### ASSIGNMENT:
Find the line with "Lemma swap_ok n" in the entries below, then reproduce it and every line after it down to and including the line with "rewrite !bind_Ok. rewrite HID1, HID2.", exactly.

====== MATERIAL FOR THIS TASK ======

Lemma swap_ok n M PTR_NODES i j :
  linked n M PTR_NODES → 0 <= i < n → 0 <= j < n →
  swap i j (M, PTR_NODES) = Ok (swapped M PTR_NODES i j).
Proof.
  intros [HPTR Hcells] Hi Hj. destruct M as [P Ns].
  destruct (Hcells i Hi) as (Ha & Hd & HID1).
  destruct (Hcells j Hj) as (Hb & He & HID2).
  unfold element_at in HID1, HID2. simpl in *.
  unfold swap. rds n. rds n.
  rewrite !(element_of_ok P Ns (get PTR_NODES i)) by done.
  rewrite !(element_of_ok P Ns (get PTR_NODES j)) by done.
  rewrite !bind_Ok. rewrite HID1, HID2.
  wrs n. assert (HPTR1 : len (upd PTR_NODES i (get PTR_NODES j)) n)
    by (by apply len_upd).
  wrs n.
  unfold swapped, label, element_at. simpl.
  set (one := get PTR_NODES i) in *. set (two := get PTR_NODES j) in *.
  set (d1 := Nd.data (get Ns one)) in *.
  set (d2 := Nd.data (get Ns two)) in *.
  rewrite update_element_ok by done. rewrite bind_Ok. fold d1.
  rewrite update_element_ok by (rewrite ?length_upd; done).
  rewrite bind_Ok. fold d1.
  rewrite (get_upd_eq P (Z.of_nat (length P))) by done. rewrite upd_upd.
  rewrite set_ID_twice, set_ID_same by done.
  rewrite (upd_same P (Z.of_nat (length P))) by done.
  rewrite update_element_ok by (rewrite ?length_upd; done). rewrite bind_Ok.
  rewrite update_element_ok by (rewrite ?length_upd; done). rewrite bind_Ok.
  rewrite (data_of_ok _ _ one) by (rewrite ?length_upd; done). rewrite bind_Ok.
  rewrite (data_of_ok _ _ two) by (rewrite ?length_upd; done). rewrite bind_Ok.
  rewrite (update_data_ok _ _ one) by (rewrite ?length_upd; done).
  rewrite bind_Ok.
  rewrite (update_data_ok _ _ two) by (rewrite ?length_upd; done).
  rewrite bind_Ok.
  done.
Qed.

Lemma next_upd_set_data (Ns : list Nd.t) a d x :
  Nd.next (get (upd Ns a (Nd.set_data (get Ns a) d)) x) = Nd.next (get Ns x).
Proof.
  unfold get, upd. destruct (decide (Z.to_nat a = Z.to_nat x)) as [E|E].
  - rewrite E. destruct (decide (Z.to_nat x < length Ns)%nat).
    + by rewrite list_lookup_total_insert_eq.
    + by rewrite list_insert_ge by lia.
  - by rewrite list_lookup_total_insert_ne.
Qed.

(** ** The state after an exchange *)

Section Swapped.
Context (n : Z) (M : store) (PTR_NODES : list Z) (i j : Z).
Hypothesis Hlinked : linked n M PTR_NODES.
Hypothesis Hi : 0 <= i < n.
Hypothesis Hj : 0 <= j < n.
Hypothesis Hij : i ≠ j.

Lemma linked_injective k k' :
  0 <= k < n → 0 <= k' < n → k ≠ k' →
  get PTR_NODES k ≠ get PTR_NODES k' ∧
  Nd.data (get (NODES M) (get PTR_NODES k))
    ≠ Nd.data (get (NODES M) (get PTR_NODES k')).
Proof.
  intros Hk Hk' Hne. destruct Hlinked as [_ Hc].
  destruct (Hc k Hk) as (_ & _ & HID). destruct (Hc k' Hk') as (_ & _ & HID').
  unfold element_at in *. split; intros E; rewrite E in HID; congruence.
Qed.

======
====== MATERIAL FOR THIS TASK ======

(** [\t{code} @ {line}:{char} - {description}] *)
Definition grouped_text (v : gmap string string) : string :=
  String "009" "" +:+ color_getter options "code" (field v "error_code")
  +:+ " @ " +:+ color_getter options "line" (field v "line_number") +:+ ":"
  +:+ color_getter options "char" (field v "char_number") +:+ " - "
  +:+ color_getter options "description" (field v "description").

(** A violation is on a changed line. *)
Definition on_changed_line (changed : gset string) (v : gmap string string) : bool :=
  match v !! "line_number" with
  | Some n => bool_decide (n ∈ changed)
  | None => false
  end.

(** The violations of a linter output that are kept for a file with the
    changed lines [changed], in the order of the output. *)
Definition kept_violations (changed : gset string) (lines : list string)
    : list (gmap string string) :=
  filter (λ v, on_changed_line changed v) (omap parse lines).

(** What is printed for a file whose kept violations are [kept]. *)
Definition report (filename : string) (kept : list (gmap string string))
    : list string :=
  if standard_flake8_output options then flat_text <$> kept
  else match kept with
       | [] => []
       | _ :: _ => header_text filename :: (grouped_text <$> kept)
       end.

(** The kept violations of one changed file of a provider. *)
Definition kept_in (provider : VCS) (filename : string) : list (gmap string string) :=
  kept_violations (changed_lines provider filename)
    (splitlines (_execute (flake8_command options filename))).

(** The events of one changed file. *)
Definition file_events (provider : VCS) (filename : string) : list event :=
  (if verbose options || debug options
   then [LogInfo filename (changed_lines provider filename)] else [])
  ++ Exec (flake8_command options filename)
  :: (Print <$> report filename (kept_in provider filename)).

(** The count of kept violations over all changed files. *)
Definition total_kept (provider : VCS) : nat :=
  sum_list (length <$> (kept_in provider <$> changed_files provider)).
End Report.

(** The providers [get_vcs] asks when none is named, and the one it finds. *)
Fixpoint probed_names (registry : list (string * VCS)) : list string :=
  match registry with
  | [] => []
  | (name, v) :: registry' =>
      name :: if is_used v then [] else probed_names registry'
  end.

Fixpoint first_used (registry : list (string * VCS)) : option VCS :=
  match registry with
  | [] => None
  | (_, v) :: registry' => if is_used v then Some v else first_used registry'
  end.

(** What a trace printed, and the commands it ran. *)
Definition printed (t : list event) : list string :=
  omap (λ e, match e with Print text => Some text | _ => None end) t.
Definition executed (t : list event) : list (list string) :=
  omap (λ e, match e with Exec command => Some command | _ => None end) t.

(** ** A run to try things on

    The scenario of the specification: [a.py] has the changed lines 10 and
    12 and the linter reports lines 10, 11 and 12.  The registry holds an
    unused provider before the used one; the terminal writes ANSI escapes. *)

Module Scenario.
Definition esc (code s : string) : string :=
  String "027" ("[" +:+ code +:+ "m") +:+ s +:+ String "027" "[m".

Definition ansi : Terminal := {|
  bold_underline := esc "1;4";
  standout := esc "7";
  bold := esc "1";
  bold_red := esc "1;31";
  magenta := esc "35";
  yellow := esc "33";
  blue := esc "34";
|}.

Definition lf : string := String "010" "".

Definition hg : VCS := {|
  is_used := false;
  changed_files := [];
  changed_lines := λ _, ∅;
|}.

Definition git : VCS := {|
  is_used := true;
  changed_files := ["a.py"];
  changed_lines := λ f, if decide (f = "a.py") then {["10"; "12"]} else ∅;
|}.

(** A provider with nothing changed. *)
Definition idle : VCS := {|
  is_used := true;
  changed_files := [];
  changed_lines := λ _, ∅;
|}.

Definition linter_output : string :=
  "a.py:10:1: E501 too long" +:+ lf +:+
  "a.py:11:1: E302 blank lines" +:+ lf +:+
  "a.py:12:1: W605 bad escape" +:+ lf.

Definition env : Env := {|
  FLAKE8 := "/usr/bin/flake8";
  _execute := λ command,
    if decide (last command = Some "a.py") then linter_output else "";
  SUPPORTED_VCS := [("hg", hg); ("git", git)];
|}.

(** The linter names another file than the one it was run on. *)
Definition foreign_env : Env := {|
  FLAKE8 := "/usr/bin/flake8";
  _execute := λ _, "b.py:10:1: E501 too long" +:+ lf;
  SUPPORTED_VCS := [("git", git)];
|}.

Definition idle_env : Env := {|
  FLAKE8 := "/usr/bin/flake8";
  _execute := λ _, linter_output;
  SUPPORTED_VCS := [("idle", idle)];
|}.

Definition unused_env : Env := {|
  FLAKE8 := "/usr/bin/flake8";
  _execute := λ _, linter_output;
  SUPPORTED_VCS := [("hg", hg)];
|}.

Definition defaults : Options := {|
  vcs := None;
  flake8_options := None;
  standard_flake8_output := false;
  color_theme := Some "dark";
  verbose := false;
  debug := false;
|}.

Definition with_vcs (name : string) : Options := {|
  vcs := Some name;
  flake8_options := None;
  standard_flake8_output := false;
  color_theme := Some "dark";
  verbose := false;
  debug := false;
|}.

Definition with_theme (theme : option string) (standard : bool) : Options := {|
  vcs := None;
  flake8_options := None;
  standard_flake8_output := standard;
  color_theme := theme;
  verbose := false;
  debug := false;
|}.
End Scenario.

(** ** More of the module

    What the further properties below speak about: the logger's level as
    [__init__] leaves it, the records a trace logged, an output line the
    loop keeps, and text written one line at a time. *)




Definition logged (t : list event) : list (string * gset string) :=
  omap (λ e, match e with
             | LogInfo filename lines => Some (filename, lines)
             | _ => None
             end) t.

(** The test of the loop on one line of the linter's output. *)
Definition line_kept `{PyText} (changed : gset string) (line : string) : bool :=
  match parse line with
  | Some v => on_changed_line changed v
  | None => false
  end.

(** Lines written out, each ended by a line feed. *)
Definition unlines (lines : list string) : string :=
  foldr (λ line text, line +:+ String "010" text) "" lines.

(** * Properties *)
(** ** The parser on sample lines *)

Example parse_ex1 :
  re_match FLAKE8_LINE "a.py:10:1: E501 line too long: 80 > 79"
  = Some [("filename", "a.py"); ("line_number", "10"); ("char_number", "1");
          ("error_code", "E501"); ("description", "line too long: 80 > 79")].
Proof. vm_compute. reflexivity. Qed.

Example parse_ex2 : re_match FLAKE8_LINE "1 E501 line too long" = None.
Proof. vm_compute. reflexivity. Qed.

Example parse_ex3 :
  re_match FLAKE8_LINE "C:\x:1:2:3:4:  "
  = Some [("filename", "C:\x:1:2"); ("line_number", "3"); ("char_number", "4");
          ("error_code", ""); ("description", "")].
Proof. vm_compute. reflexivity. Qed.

======

### EXERCISE ANSWER:
Lemma swap_ok n M PTR_NODES i j :
  linked n M PTR_NODES → 0 <= i < n → 0 <= j < n →
  swap i j (M, PTR_NODES) = Ok (swapped M PTR_NODES i j).
Proof.
  intros [HPTR Hcells] Hi Hj. destruct M as [P Ns].
  destruct (Hcells i Hi) as (Ha & Hd & HID1).
  destruct (Hcells j Hj) as (Hb & He & HID2).
  unfold element_at in HID1, HID2. simpl in *.
  unfold swap. rds n. rds n.
  rewrite !(element_of_ok P Ns (get PTR_NODES i)) by done.
  rewrite !(element_of_ok P Ns (get PTR_NODES j)) by done.
  rewrite !bind_Ok. rewrite HID1, HID2.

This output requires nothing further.